Review: The Three Musketeers

The Three Musketeers (2011)
The Three Musketeers (2011)

Alexandre Dumas’ Les Trois Mousquetaires, or The Three Musketeers, began life as a serialised adventure in the mid-nineteenth century in the newspaper Le Siècle, but has since been republished as a novel countless times all around the world. It has formed the basis of numerous film adaptations virtually since the birth of cinema, including Richard Lester’s two-part film in the 1970s and more recently, Disney’s Young Guns-inspired piece with Kiefer Sutherland and Charlie “Winning” Sheen. So why would cinema need to turn back to this timeless tale? Well, it’s never been shot in 3D before, and it certainly hasn’t been the subject of a reworking by Paul W.S. Anderson, who counts Mortal Kombat, Alien Vs. Predator and Resident Evil: Afterlife amongst his cinematic crimes.

After being betrayed by Milady (Milla Jovovich, Bringing Up Bobby) during a mission to retrieve some secret plans, Athos (Matthew Macfayden, Robin Hood) , Porthos (Ray Stevenson, Thor) and Aramis (Luke Evans, Tamara Drewe) are temporarily defeated by the nefarious Duke of Buckingham (Orlando Bloom, The Good Doctor). A year later, they eke out an existence in Paris as social pariahs. King Louis XIII’s (Freddie Fox, St Trinian’s 2: The Legend of Fritton’s Gold) musketeers have been disbanded, a result of the machinations of Cardinal Richelieu (Christoph Waltz, Water for Elephants), who controls the monarch as his puppet. When the naive young country boy D’Artagnon arrives in the city, he immediately runs afoul of the Cardinal’s henchman Captain Rochefort (Mads Mikkelsen, Valhalla Rising), before getting on the wrong side of the three musketeers. Soon they must band together to defend France and the virtue of Queen Anne (Juno Temple, Dirty Girl). All for one, and one for all!

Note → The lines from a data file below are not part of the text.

(** The open-alert prevalence is a rate over the repositories whose alerts
    were observed: the repositories with and without open alerts add up to its
    denominator, and with the unobservable ones to all active repositories. *)
Lemma alert_prevalence_partition lc repositories :
  N.of_nat (length repositories) <= u32_max ->
  let m := aggregate_metrics lc repositories in
  let c := secret_alert_counts m in
  numerator (agg_open_secret_alert_prevalence m) = repos_with_open_alerts c /\
  denominator (agg_open_secret_alert_prevalence m) =
    repos_with_open_alerts c + repos_without_open_alerts c /\
  repos_with_open_alerts c + repos_without_open_alerts c + alerts_unobservable c =
    N.of_nat (length (active repositories)).
Proof.
  intros Hlen m c. unfold c, m, aggregate_metrics.
  cbn [secret_alert_counts agg_open_secret_alert_prevalence build_coverage_metrics
    cov_open_secret_alerts].
  unfold open_secret_alert_prevalence.
  rewrite !(proj1 (with_extra_numbers _ _ _)) !(proj1 (proj2 (with_extra_numbers _ _ _))).
  cbn [in_alerts in_alert_observable_enabled numerator denominator RateMetric_new].
  pose proof (filter_length_le (fun r => negb (archived (repository r))) repositories) as Hf.
  fold (active repositories) in Hf. set (l := active repositories) in *.
  rewrite count_alerts_exact; [|lia].
  cbn [repos_with_open_alerts repos_without_open_alerts alerts_unobservable].
  set (op := fun r : RepositoryEvidence => bool_decide (_ = Some true)).
  set (no := fun r : RepositoryEvidence => bool_decide (_ = Some false)).
  assert (countb (fun r => alerts_observable (secret_scanning (checks r))) l =
          countb op l + countb no l) as Hsum.
  { apply countb_split; intros r; unfold op, no, alerts_observable;
      by destruct (has_open_alerts _) as [[]|]. }
  assert (countb (fun _ => true) l =
          countb (fun r => alerts_observable (secret_scanning (checks r))) l +
          countb (fun r => negb (alerts_observable (secret_scanning (checks r)))) l) as Hall.
  { apply countb_split; intros r; by destruct (alerts_observable _). }
  assert (countb (fun _ : RepositoryEvidence => true) l = N.of_nat (length l)) as Htrue.
  { clear. induction l as [|r l IH]; [done|]. rewrite countb_cons IH. simpl. lia. }
  split; [done|]. split; [|lia].
  unfold count_alert_observable_enabled, filter_count.
  rewrite count_as_u32_small; [|pose proof (countb_le_length alert_observable_enabled l); lia].
  rewrite -Hsum. apply countb_ext. intros r _. unfold alert_observable_enabled, alerts_observable.
  destruct (has_open_alerts (secret_scanning (checks r))) as [b|] eqn:E; [|by rewrite andb_false_r].
  by rewrite (alerts_only_when_enabled _ _ E).
Qed.

(** ** Owners *)

Definition nonempty_repos (m : OwnerRepoMap) : Prop :=
  forall k name rs, m !! k = Some (name, rs) -> rs <> [].

Lemma push_owner_nonempty lc r m o : nonempty_repos m -> nonempty_repos (push_owner lc r m o).
Proof.
  intros Hm k name rs. unfold push_owner.
  destruct (default (o, []) (m !! lc o)) as [n' rs'].
  destruct (decide (lc o = k)) as [<-|Hk].
  - rewrite lookup_insert_eq. intros [= <- <-]. by destruct rs'.
  - rewrite lookup_insert_ne //. apply Hm.
Qed.

Lemma owner_map_nonempty lc repositories : nonempty_repos (build_owner_repo_map lc repositories).
Proof.
  unfold build_owner_repo_map.
  assert (forall m, nonempty_repos m ->
    nonempty_repos (fold_left (push_repo lc) (active repositories) m)) as H.
  { induction (active repositories) as [|r l IH]; intros m Hm; cbn [fold_left]; [done|].
    apply IH. unfold push_repo. destruct (CodeownersResult_parsed _) as [p|]; [|done].
    clear IH. revert m Hm. induction (unique_owners p) as [|o os IHo]; intros m Hm;
      cbn [fold_left]; [done|]. by apply IHo, push_owner_nonempty. }
  apply H. by intros k name rs; rewrite lookup_empty.
Qed.

(** The key of an entry is its owner's name in lower case. *)
Lemma owner_map_names lc repositories k name rs :
  build_owner_repo_map lc repositories !! k = Some (name, rs) -> lc name = k.
Proof.
  set (keyed := fun m : OwnerRepoMap => forall k name rs, m !! k = Some (name, rs) -> lc name = k).
  assert (forall m, keyed m -> keyed (fold_left (push_repo lc) (active repositories) m)) as H.
  { induction (active repositories) as [|r l IH]; intros m Hm; cbn [fold_left]; [done|].
    apply IH. unfold push_repo. destruct (CodeownersResult_parsed _) as [p|]; [|done].
    clear IH. revert m Hm. induction (unique_owners p) as [|o os IHo]; intros m Hm;
      cbn [fold_left]; [done|]. apply IHo. intros k' name' rs'. unfold push_owner.
    destruct (m !! lc o) as [[n' rs'']|] eqn:E; cbn [default from_option];
      (destruct (decide (lc o = k')) as [<-|Hk]; [rewrite lookup_insert_eq|rewrite lookup_insert_ne //; apply Hm]);
      intros [= <- <-]; [by eapply Hm|done]. }
  apply (H ∅). by intros k' name' rs'; rewrite lookup_empty.
Qed.

#[export] Instance owner_le_total : Total owner_le.
Proof.
  intros a b. unfold owner_le.
  destruct (N.lt_trichotomy (type_rank (owner_type a)) (type_rank (owner_type b))) as [?|[E|?]];
    [by left; left| |by right; left].
  destruct (total String.le (owner a) (owner b)); [left|right]; right; by split.
Qed.

#[export] Instance owner_le_trans : Transitive owner_le.
Proof.
  intros a b c. unfold owner_le. intros [H1|[H1 H1']] [H2|[H2 H2']]; try (left; lia).
  right. split; [lia|by etrans].
Qed.

Lemma owner_fields lc repositories o :
  o ∈ build_owner_metrics lc repositories ->
  exists name rs, build_owner_repo_map lc repositories !! owner o = Some (name, rs) /\
    o = owner_entry (owner o) name rs.
Proof.
  unfold build_owner_metrics. rewrite sort_by_Permutation.
  intros ([k [name rs]] & Hin & <-)%elem_of_map.
  apply elem_of_map_to_list in Hin. exists name, rs. by split.
Qed.

(** No two owners are shown under one name. *)
Lemma owner_names_distinct lc repositories : NoDup (map display_name (build_owner_metrics lc repositories)).
Proof.
  apply (NoDup_fmap_1 lc).
  assert (lc <$> map display_name (build_owner_metrics lc repositories) = map owner (build_owner_metrics lc repositories))
    as ->.
  { rewrite -list_fmap_compose. apply list_fmap_ext. intros i o Ho%list_elem_of_lookup_2.
    destruct (owner_fields _ _ _ Ho) as (name & rs & Hmap & ->). by apply owner_map_names in Hmap. }
  unfold build_owner_metrics. rewrite sort_by_Permutation map_map. cbn. apply NoDup_fst_map_to_list.
Qed.
(* ===== verification/Run.v ===== *)
(** * Collection runs ([domain/run.rs], [domain/auth.rs], org snapshots)

    Authentication enums, run metadata with its hexadecimal identifier, and
    the organization snapshot a run stores.  A panic is [None]; the random
    bytes of an identifier and the clock are arguments. *)

From S2P Require Import Prelude Str Evidence Metrics.

Open Scope N_scope.

(** ** Authentication *)

Inductive AuthMode := AM_Pat | AM_GitHubApp | AM_GhCliFallback | AM_Unknown.
#[export] Instance AuthMode_eq_dec : EqDecision AuthMode.
Proof. solve_decision. Defined.

Definition AuthMode_display (m : AuthMode) : string :=
  match m with
  | AM_Pat => "pat"
  | AM_GitHubApp => "github_app"
  | AM_GhCliFallback => "gh_cli_fallback"
  | AM_Unknown => "unknown"
  end.

Inductive TokenTier := TT_Full | TT_Limited | TT_Unknown.
#[export] Instance TokenTier_eq_dec : EqDecision TokenTier.
Proof. solve_decision. Defined.

Definition TokenTier_display (t : TokenTier) : string :=
  match t with TT_Full => "Full" | TT_Limited => "Limited" | TT_Unknown => "Unknown" end.

Inductive Capability := Cap_OrgSecretScanningAlerts | Cap_PrivateBranchProtectionRead.
#[export] Instance Capability_eq_dec : EqDecision Capability.
Proof. solve_decision. Defined.

Definition Capability_ALL : list Capability :=
  [Cap_OrgSecretScanningAlerts; Cap_PrivateBranchProtectionRead].

Definition Capability_display (c : Capability) : string :=
  match c with
  | Cap_OrgSecretScanningAlerts => "org_secret_scanning_alerts"
  | Cap_PrivateBranchProtectionRead => "private_branch_protection_read"
  end.

(** ** Metadata of a run *)

Record AssessmentMetadata := mkAssessmentMetadata {
  am_date : string;
  am_organization : string;
  am_schema_version : string;
  am_run_timestamp : string;
  am_run_id : string;
  am_token_tier : TokenTier;
  am_token_scopes : string;
  am_auth_mode : AuthMode;
  am_rate_limit_warnings : N;
  am_unavailable_capabilities : list Capability;
  am_inventory_fetched_at : option string;
  am_warm_start : bool;
  am_coverage : CollectionCoverage;
}.
#[export] Instance AssessmentMetadata_eq_dec : EqDecision AssessmentMetadata.
Proof. solve_decision. Defined.

Record OrgStateSnapshot := mkOrgStateSnapshot {
  os_archived_repos : N;
  os_assessment_metadata : AssessmentMetadata;
  os_alert_summary : OrgAlertSummary;
}.

Inductive RunStatus := Run_InProgress | Run_Completed.
#[export] Instance RunStatus_eq_dec : EqDecision RunStatus.
Proof. solve_decision. Defined.

Record RunMetadata := mkRunMetadata {
  run_id : string;
  started_at : Z;
  completed_at : option Z;
  run_organization : string;
  run_schema_version : string;
  run_status : RunStatus;
  run_coverage : CollectionCoverage;
}.

(** [format!("{b:02x}")]. *)
Definition hex_nibble (n : N) : Ascii.ascii :=
  byte (if n <? 10 then 48 + n else 87 + n).

Fixpoint hex_encode (bytes : list N) : string :=
  match bytes with
  | [] => ""
  | b :: bytes => String (hex_nibble (b / 16)) (String (hex_nibble (b mod 16)) (hex_encode bytes))
  end.

(** [generate_run_id], from the sixteen random bytes. *)
Definition generate_run_id (random : list N) : string := hex_encode random.

(** [RunMetadata::new]. *)
Definition RunMetadata_new (random : list N) (now : Z) (organization schema_version : string)
    : RunMetadata :=
  mkRunMetadata (generate_run_id random) now None organization schema_version Run_InProgress
    CoverageUnknown.

(** [RunMetadata::complete]. *)
Definition run_complete (now : Z) (r : RunMetadata) : RunMetadata :=
  mkRunMetadata (run_id r) (started_at r) (Some now) (run_organization r)
    (run_schema_version r) Run_Completed (run_coverage r).

Definition decode_hex_nibble (c : N) : option N :=
  if (48 <=? c) && (c <=? 57) then Some (c - 48)
  else if (97 <=? c) && (c <=? 102) then Some (c - 97 + 10)
  else None.

(** The loop of [correlation_context] over the pairs of digits. *)
Fixpoint decode_pairs (hex : list N) : option (list N) :=
  match hex with
  | [] => Some []
  | [_] => None
  | h :: l :: hex =>
    match decode_hex_nibble h, decode_hex_nibble l, decode_pairs hex with
    | Some hi, Some lo, Some bytes => Some (N.lor (N.shiftl hi 4) lo :: bytes)
    | _, _, _ => None
    end
  end.

(** [RunMetadata::correlation_context]: the bytes of the UUID, or a panic. *)
Definition correlation_context (r : RunMetadata) : option (list N) :=
  let hex := to_bytes (run_id r) in
  if negb (N.of_nat (length hex) =? 32) then None else decode_pairs hex.

(** ** Lemmas *)

Lemma hex_nibble_roundtrip n :
  n < 16 -> decode_hex_nibble (Ascii.N_of_ascii (hex_nibble n)) = Some n.
Proof.
  intros Hn. unfold hex_nibble, byte. rewrite Ascii.N_ascii_embedding.
  - unfold decode_hex_nibble. destruct (N.ltb_spec n 10).
    + rewrite (proj2 (N.leb_le 48 (48 + n))); [|lia].
      rewrite (proj2 (N.leb_le (48 + n) 57)); [|lia]. cbn [andb]. f_equal. lia.
    + rewrite (proj2 (N.leb_gt (87 + n) 57)); [|lia]. rewrite andb_false_r.
      rewrite (proj2 (N.leb_le 97 (87 + n))); [|lia].
      rewrite (proj2 (N.leb_le (87 + n) 102)); [|lia]. cbn [andb]. f_equal. lia.
  - destruct (n <? 10); lia.
Qed.

Lemma nibbles_lor b : b < 256 -> N.lor (N.shiftl (b / 16) 4) (b mod 16) = b.
Proof.
  intros Hb.
  assert (forallb (fun k => let b := N.of_nat k in
    N.lor (N.shiftl (b / 16) 4) (b mod 16) =? b) (List.seq 0 256) = true) as H by by vm_compute.
  rewrite forallb_forall in H.
  specialize (H (N.to_nat b)). rewrite N2Nat.id in H.
  apply N.eqb_eq, H. apply List.in_seq. lia.
Qed.

Lemma hex_roundtrip bytes :
  Forall (fun b => b < 256) bytes -> decode_pairs (to_bytes (hex_encode bytes)) = Some bytes.
Proof.
  induction 1 as [|b bytes Hb _ IH]; [done|].
  cbn [hex_encode to_bytes decode_pairs].
  rewrite hex_nibble_roundtrip; [|apply N.Div0.div_lt_upper_bound; lia].
  rewrite hex_nibble_roundtrip; [|apply N.mod_lt; lia].
  by rewrite IH nibbles_lor.
Qed.

Lemma hex_encode_length bytes : length (to_bytes (hex_encode bytes)) = (2 * length bytes)%nat.
Proof. induction bytes as [|b bytes IH]; simpl; lia. Qed.

(** A run's identifier always has a correlation context, and it is the
    sixteen bytes the identifier was made from: the decoder never panics on a
    generated identifier and distinct runs correlate apart. *)
Lemma run_id_roundtrip random now org schema :
  length random = 16%nat -> Forall (fun b => b < 256) random ->
  correlation_context (RunMetadata_new random now org schema) = Some random.
Proof.
  intros Hl Hb. unfold correlation_context. cbn [RunMetadata_new run_id].
  unfold generate_run_id. rewrite hex_encode_length Hl. cbn.
  by apply hex_roundtrip.
Qed.

Lemma run_id_roundtrip_witness :
  correlation_context (RunMetadata_new [0; 255; 16; 1; 2; 3; 4; 5; 6; 7; 8; 9; 10; 11; 171; 205]
    0 "org" "25.0") = Some [0; 255; 16; 1; 2; 3; 4; 5; 6; 7; 8; 9; 10; 11; 171; 205].
Proof. apply run_id_roundtrip; [reflexivity|repeat constructor]. Defined.
(** ** Retries *)

(** [backoff_delay], in nanoseconds; overflow panics. *)
Definition backoff_delay (attempt : N) : M N :=
  resume ← gets (fun s => resume_at (world s));
  match resume with
  | Some resume_at =>
    now ← call instant_now;
    mret (sat_sub resume_at now)
  | None =>
    let base_ms := 1000 * 2 ^ attempt in
    if u64_max <? base_ms then panic
    else
      jitter_ms ← call (random_below base_ms);
      ms ← unwrap (checked_add u64_max base_ms jitter_ms);
      mret (ms * 1000000)
  end.

Definition count_429 (status : option N) : M () :=
  if bool_decide (status = Some 429)
  then modify (fun s => with_warnings ((rate_limit_warnings s + 1) mod 2 ^ 32) s)
  else mret ().

(** The body of the loop for [attempt]: the run it ends with, or whether a
    stale token has been retried when it continues. *)
Definition attempt_body (path : string) (paginate : bool) (timeout_secs attempts : N)
    (attempt : N) (stale_token_retried : bool) : M (RequestRun V + bool) :=
  attempt_result ←
    if paginate then request_paginated path timeout_secs else request_single path timeout_secs;
  halt_triggered ← gets (fun s => rl_should_halt (world s));
  if (halt_triggered : bool) then
    note_rate_limit_halt;;
    mret (inl (from_attempt attempt_result attempt true))
  else
    let status := attempt_status_code attempt_result in
    if bool_decide (status = Some 401) && negb stale_token_retried && (attempt <? attempts - 1)
    then
      refreshed ← ensure_credential;
      match refreshed with
      | Err e =>
        mret (inl (from_attempt
          (AttemptFailure (RF_CredentialRefreshFailed (GitHubApiError_display e))) attempt false))
      | Ok _ => mret (inr true)
      end
    else if attempt_is_retryable attempt_result && (attempt <? attempts - 1) then
      count_429 status;;
      backoff ← backoff_delay attempt;
      sleep_for backoff;;
      mret (inr stale_token_retried)
    else mret (inl (from_attempt attempt_result attempt false)).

The Three Musketeers begins with all the excesses that one would expect from an Anderson film, complete with an Athos and Aramis who are just as much derivative of Stormtroopers and the Batman as they are of Dumas’ musketeers. From the introduction of the Logan Lerman (Percy Jackson & the Olympians: The Lightning Thief ) as D’Artagnon, the tale begins to take on a familiar passage. The classic sequences in which D’Artagnon challenges all three musketeers to a duel will be recognisable to those who have witnessed any previous incarnations of the story, and the subsequent sequence in which the four of them take on a small battalion of the Cardinal’s guard is classic swashbuckling stuff.

Anderson then cranks the whole thing up to 11, in his typical fashion, filling the screen with lush 3D imagery, impossible airships and acrobatic ninja prowess that might be anachronistic, and certainly not in the book, but goddamn if it isn’t one hell of a ride. It’s big, it’s dumb and it’s fun, and as long as you except those three simple but incredibly important propositions going in, you are going to get along just fine with The Three Musketeers. This is not high literature, after all, and each generation necessarily brings with it the sensibilities of the times. Our times happen to have chain-gun airship canons, that’s all.

The cast are clearly enjoying themselves, although performances and casting are often a rapier stab in the dark. Waltz replays his Inglourious Basterds villain with a clumsy chess metaphor to represent his mad strategy skills, while Orlando Bloom is loving the chance to play a moustache-twirling baddie in a successful break from his foppish heroes. Of the musketeers proper, Aramis and Porthos work best in terms of pure caricatures, although Athos’ deep-voiced brooding is a little much at times. Similarly, Mads Mikkelsen never has to do much more than stare menacingly out of his one good eye. Jovovich may be a mandatory inclusion for husband Anderson, but she does give a nice bit of sex appeal and oompf lacking from the similarly underwritten Constance (Gabriella Wilde, St Trinian’s 2: The Legend of Fritton’s Gold). It’s also great to see Juno Temple increasing her exposure here, as she’ll soon break big with The Dark Knight Rises after rocking the Brits and the indie circuit for a few years. The Three Musketeers is bigger than any of the individuals in it. A backhanded compliment perhaps, but fun popcorn fodder nonetheless.

The Three Musketeers may not reinvent the wheel, but it doesn’t have to either: it’s a throwback to the kind of over-the-top classic fun that doesn’t pause long enough for us to examine the details.

The Three Musketeers (2011) - Christoph Waltz and Milla Jovovich

The Three Musketeers is released in Australia on 20 October 2011 from Hoyts Distribution.